Die Hürden bleiben auch künftig gewaltig: Allein die IT für die Disposition der Kundenanfragen muss noch entwickelt werden. Die Speditionen auf der Straße fahren wegen der niedrigen Diesel-Preise derzeit zu deutlich niedrigeren Kosten.
Und dann müssen auch die starken Arbeitnehmervertretungen noch mitspielen. Sie haben vor allem Investitionen statt Einsparungen gefordert. Ob Eisenbahn- und Verkehrsgewerkschaft EVG und die Lokführergewerkschaft GDL allein schon Änderungen an Schicht- und Dienstplänen der Lokführer akzeptieren, ist mehr als fraglich.
DB Cargo wird also noch eine lange Durchstrecke erleiden müssen.

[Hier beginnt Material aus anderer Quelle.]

Lemma written_file_reads_back_witness :
  exists fixed data,
    In (EvWrite fixed)
       (log (final (run os.nt (file_of [xc3; x83; xc2; xa9; x0d; x0a; x0d]))))
    /\ disk (fs (final (run os.nt (file_of [xc3; x83; xc2; xa9; x0d; x0a; x0d]))))
       = Some data
    /\ read_text data = Ok fixed
    /\ ~ In CR fixed.
Proof.
  apply (written_file_reads_back os.nt (file_of [xc3; x83; xc2; xa9; x0d; x0a; x0d])).
  vm_compute. tauto.
Defined.

Lemma fixed_line_iff_witness :
  exists fixed data,
    transcoded (file_of [xc3; x83; xc2; xa9]) fixed
    /\ writable (file_of [xc3; x83; xc2; xa9]) = true
    /\ text_bytes os.nt fixed = Ok data
    /\ fits (quota (file_of [xc3; x83; xc2; xa9])) data
    /\ fs (final (run os.nt (file_of [xc3; x83; xc2; xa9])))
       = with_disk (Some data) (file_of [xc3; x83; xc2; xa9]).
Proof.
  apply (proj1 (fixed_line_iff os.nt (file_of [xc3; x83; xc2; xa9]))).
  vm_compute. tauto.
Defined.

(** ** The repair as a transformation of text *)

(** X5.  The repair loses nothing: whenever it succeeds, corrupting its result
    again (UTF-8 bytes read as cp1252) gives back the text it started from,
    so no two different texts are repaired to the same one. *)
Theorem repair_reversible (m t : str) :
  repair m = Ok t ->
  corrupt t = Ok m /\ forall m', repair m' = Ok t -> m' = m.
Proof.
  intros H. pose proof (corrupt_repair m t H) as Hc. split; [exact Hc |].
  intros m' H'. apply corrupt_repair in H'. congruence.
Qed.

Lemma repair_reversible_witness :
  corrupt ecole = Ok ecole_mojibake
  /\ forall m', repair m' = Ok ecole -> m' = ecole_mojibake.
Proof.
  apply (repair_reversible ecole_mojibake ecole). reflexivity.
Defined.

Lemma repair_lengths (content fixed : str) :
  repair content = Ok fixed ->
  (length fixed <= length content)%nat
  /\ (length fixed = length content -> Forall is_ascii fixed).
Proof.
  intros H. pose proof (corrupt_repair content fixed H) as Hc.
  unfold corrupt, str_encode, bytes_decode in Hc.
  destruct (Utf8.encode 0 fixed) as [b |] eqn:Hb; [| discriminate].
  destruct (Cp1252.decode 0 b) as [m |] eqn:Hm; [| discriminate].
  injection Hc as ->.
  pose proof (cp1252_decode_length _ _ _ Hm) as Hlen.
  destruct (utf8_encode_length _ _ _ Hb) as [Hle Heq].
  split; [lia |]. intros Hsame. apply Heq. lia.
Qed.

(** X6.  A successful repair never lengthens the text, and it returns the text
    unchanged exactly when the text is pure ASCII: one character outside
    ASCII is enough for the result to differ from the input. *)
Theorem repair_identity_iff_ascii (content fixed : str) :
  repair content = Ok fixed ->
  (length fixed <= length content)%nat
  /\ (fixed = content <-> Forall is_ascii content).
Proof.
  intros H. destruct (repair_lengths content fixed H) as [Hle Hsame].
  split; [exact Hle |]. split.
  - intros E. rewrite E in Hsame. apply Hsame. reflexivity.
  - intros Ha. rewrite (repair_ascii content Ha) in H. congruence.
Qed.

Lemma repair_identity_iff_ascii_witness :
  (length ecole <= length ecole_mojibake)%nat
  /\ (ecole = ecole_mojibake <-> Forall is_ascii ecole_mojibake).
Proof.
  apply (repair_identity_iff_ascii ecole_mojibake ecole). reflexivity.
Defined.

(** ** Running the script again *)

(** X7.  Running the script a second time on a file it has just repaired: when
    the repaired text is pure ASCII, or cannot be transcoded again, the
    second run leaves the bytes of the file as they are.  Conversely a
    second run that succeeds leaves them as they are only when the repaired
    text is pure ASCII: on any other text a successful second run rewrites
    the file with a text repaired twice. *)
Theorem rerun_after_success
    (name : os.name_t) (fs0 : FileSystem) (fixed : str) :
  In fixed_line (stdout (final (run name fs0))) ->
  transcoded fs0 fixed ->
  let fs1 := fs (final (run name fs0)) in
  (Forall is_ascii fixed \/ (exists e, repair fixed = Err e) ->
   disk (fs (final (run name fs1))) = disk fs1)
  /\ (In fixed_line (stdout (final (run name fs1))) ->
      disk (fs (final (run name fs1))) = disk fs1 ->
      Forall is_ascii fixed).
Proof.
  intros H T fs1.
  destruct (succeeded_inv name fs0 H) as (fixed' & data & T' & W & B & F & R).
  assert (fixed' = fixed) by (apply (transcoded_functional fs0 fs0); auto).
  subst fixed'.
  pose proof (text_bytes_reads_back name fixed data B (transcoded_no_CR _ _ T))
    as Hback.
  destruct T as (b0 & c0 & _ & Hreadable & _ & _).
  assert (E1 : fs1 = with_disk (Some data) fs0) by (unfold fs1; rewrite R; reflexivity).
  assert (Hd1 : disk fs1 = Some data) by (rewrite E1; reflexivity).
  assert (Hr1 : readable fs1 = true) by (rewrite E1; exact Hreadable).
  assert (Hw1 : writable fs1 = true) by (rewrite E1; exact W).
  assert (Hq1 : quota fs1 = quota fs0) by (rewrite E1; reflexivity).
  split.
  - intros [Ha | [e He]].
    + rewrite (run_written name fs1 data data fixed fixed); try assumption.
      * rewrite Hd1. reflexivity.
      * apply repair_ascii. exact Ha.
      * rewrite Hq1. exact F.
    + unfold repair in He.
      destruct (str_encode fixed cp1252) as [b' |] eqn:Henc.
      * rewrite (run_decode_error name fs1 data b' fixed e); try assumption.
        reflexivity.
      * injection He as ->.
        rewrite (run_encode_error name fs1 data fixed e); try assumption.
        reflexivity.
  - intros H2 Hsame.
    destruct (succeeded_inv name fs1 H2) as (fixed2 & data2 & T2 & _ & B2 & _ & R2).
    rewrite R2 in Hsame. cbn in Hsame. rewrite Hd1 in Hsame.
    injection Hsame as ->.
    pose proof (text_bytes_reads_back name fixed2 data B2 (transcoded_no_CR _ _ T2))
      as Hback2.
    assert (fixed2 = fixed) by congruence. subst fixed2.
    destruct T2 as (b2 & c2 & Hb2 & _ & Hread2 & Hrep2).
    rewrite Hd1 in Hb2. injection Hb2 as <-.
    assert (c2 = fixed) by congruence. subst c2.
    apply (proj2 (repair_lengths fixed fixed Hrep2)). reflexivity.
Qed.

Lemma rerun_after_success_witness :
  let fs0 := file_of [x68; x69; x0a] in
  let fs1 := fs (final (run os.nt fs0)) in
  disk (fs (final (run os.nt fs1))) = disk fs1
  /\ Forall is_ascii [0x68; 0x69; 0x0A].
Proof.
  cbv zeta.
  assert (H : In fixed_line (stdout (final (run os.nt (file_of [x68; x69; x0a])))))
    by (vm_compute; tauto).
  assert (T : transcoded (file_of [x68; x69; x0a]) [0x68; 0x69; 0x0A]).
  { exists [x68; x69; x0a], [0x68; 0x69; 0x0A]. repeat split; reflexivity. }
  pose proof (rerun_after_success os.nt (file_of [x68; x69; x0a])
                [0x68; 0x69; 0x0A] H T) as [H1 H2].
  split.
  - apply H1. left.
    repeat (constructor; [unfold is_ascii; lia |]). constructor.
  - apply H2; [vm_compute; tauto | reflexivity].
Defined.
(** * Lark jobs: dispatch path, lazy queue proxy and worker loop

    A shallow embedding of [packages/lark-jobs/src/Job.ts] and of the
    package's [index.ts] (the queue access layer and the per-queue
    consumer).  The external collaborators (the Bull transport, the file
    system, [consola]) are black boxes: every call made on one of them is
    recorded as an [Event] in the state's [trace], and what they answer is
    read from a [World].

    Conventions of the embedding:
    - a JS object used as a dictionary ([queueMap], [Config.jobs]) is a
      [gmap] over its own string keys; reading a key that the object does
      not own falls back to the members of [Object.prototype]
      ([get_property]).  The one key that is never written is
      [__proto__]: no queue and no job class bears that name;
    - a JS [number] is an IEEE 754 binary64 value, the kernel's [float];
    - an [async] function is run to completion: [await] on a rejected
      promise is an abrupt completion carrying the rejection value;
    - Bull queue objects are built by this package only ([configureQueue]
      is exported for callers that need one). *)

From stdpp Require Import gmap strings list.
From Stdlib Require Import ZArith.
From Stdlib Require Import Floats.PrimFloat.
From Stdlib Require Floats.SpecFloat Floats.FloatOps Floats.FloatAxioms.

Local Open Scope string_scope.
Local Open Scope list_scope.
Local Open Scope Z_scope.

(** ** Values *)

(** JSON-serialisable payloads, plus [undefined]. *)
Unset Elimination Schemes.
Inductive Json : Type :=
| JUndefined
| JNull
| JBool (b : bool)
| JNum (x : float)
| JStr (s : string)
| JArr (items : list Json)
| JObj (fields : list (string * Json)).
Set Elimination Schemes.

(** A JS number. *)
Definition number : Type := float.

(** JS truthiness of a number: [+0], [-0] and [NaN] are falsy. *)
Definition truthy (n : number) : bool :=
  negb (PrimFloat.is_zero n || PrimFloat.is_nan n).

(** [n * 1000], in binary64 arithmetic *)
Definition times1000 (n : number) : number := (n * 1000)%float.

(** Values that can be thrown or carried by a rejected promise: the
    errors the engine and Node's [fs] raise, which are [Error] objects,
    [new Error(message)], and whatever value user code throws. *)
Inductive Error : Type :=
| TypeError (what : string)
| SystemError (code : string)
| PlainError (message : string)
| Thrown (value : Json).

(** [error == null]: the thrown value is [null] or [undefined]. *)
Definition nullish (error : Error) : bool :=
  match error with
  | Thrown JUndefined | Thrown JNull => true
  | _ => false
  end.

(** How a call ends: with a value, or abruptly with a thrown error. *)
Inductive Completion (A : Type) : Type :=
| Normal (a : A)
| Abrupt (e : Error).
Arguments Normal {A} a.
Arguments Abrupt {A} e.

(** [(error as Error).message] inside a [catch] block: reading a property
    of [null] or [undefined] is itself a [TypeError]; any other thrown
    value has a (possibly undefined) [message]. *)
Definition message_of (error : Error) : Completion Error :=
  if nullish error
  then Abrupt (TypeError "Cannot read properties of undefined (reading 'message')")
  else Normal error.

(** ** Property reads *)

(** The members every plain object inherits from [Object.prototype]: the
    [Object] constructor, the prototype object itself (through the
    [__proto__] accessor) and the built-in methods. *)
Inductive Builtin : Type :=
| ObjectConstructor
| ObjectPrototype
| ObjectMethod (name : string).

Definition Object_prototype_methods : list string :=
  ["__defineGetter__"; "__defineSetter__"; "hasOwnProperty";
   "__lookupGetter__"; "__lookupSetter__"; "isPrototypeOf";
   "propertyIsEnumerable"; "toString"; "valueOf"; "toLocaleString"].

Definition Object_prototype (prop : string) : option Builtin :=
  if String.eqb prop "constructor" then Some ObjectConstructor
  else if String.eqb prop "__proto__" then Some ObjectPrototype
  else if bool_decide (prop ∈ Object_prototype_methods)
       then Some (ObjectMethod prop)
       else None.
(** X23: the children of the node of a directory are the nodes of the
    entries that are kept, one for each, under the names of the entries:
    nothing is lost or repeated by the walk or by the sort. *)
Theorem children_are_kept_entries : forall collator_compare fullPath entries n,
  buildNode collator_compare fullPath (FsDir entries) = OK (Some n) ->
  Permutation (map name (children n)) (map fst (filter keptEntry entries)).
Proof.
  intros cmp fullPath entries n Hb. rewrite buildNode_dir in Hb.
  destruct (walkEntries (buildNode cmp) fullPath entries []) as [kids|e] eqn:Hw;
    [|discriminate].
  cbv zeta in Hb. inversion Hb; subst. cbn [children].
  pose proof (walkEntries_names cmp fullPath entries [] kids Hw) as Hn.
  cbn [map app] in Hn. rewrite <- Hn.
  apply Permutation_map, Permutation_sym, sort_Permutation.
Qed.

Lemma children_are_kept_entries_witness :
  buildNode codePointOrder [] (FsDir sampleEntries) = OK (Some sampleRootNode)
  /\ Permutation (map name (children sampleRootNode))
                 (map fst (filter keptEntry sampleEntries)).
Proof.
  split; [reflexivity|].
  apply (children_are_kept_entries codePointOrder [] sampleEntries sampleRootNode).
  reflexivity.
Defined.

Laut vertraulicher Mittelfristprognose, die der WirtschaftsWoche vorliegt, geht die Bahn ohnehin davon aus, dass die von ihr transportierte Gütermenge in Deutschland bis 2017 um rund zehn Prozent gegenüber 2014 schrumpfen und dann bei 65,5 Milliarden Tonnenkilometern liegen wird.
Erst ab 2018 rechnet die Bahn wieder mit Wachstum im Heimatmarkt. Laut Plan soll die Gütermenge in Deutschland 2020 insgesamt 71,8 Milliarden Tonnenkilometer erreichen. Damit läge der Wert dennoch unter dem von 2014, als DB Cargo in Deutschland 73 Milliarden Tonnenkilometer erreichte.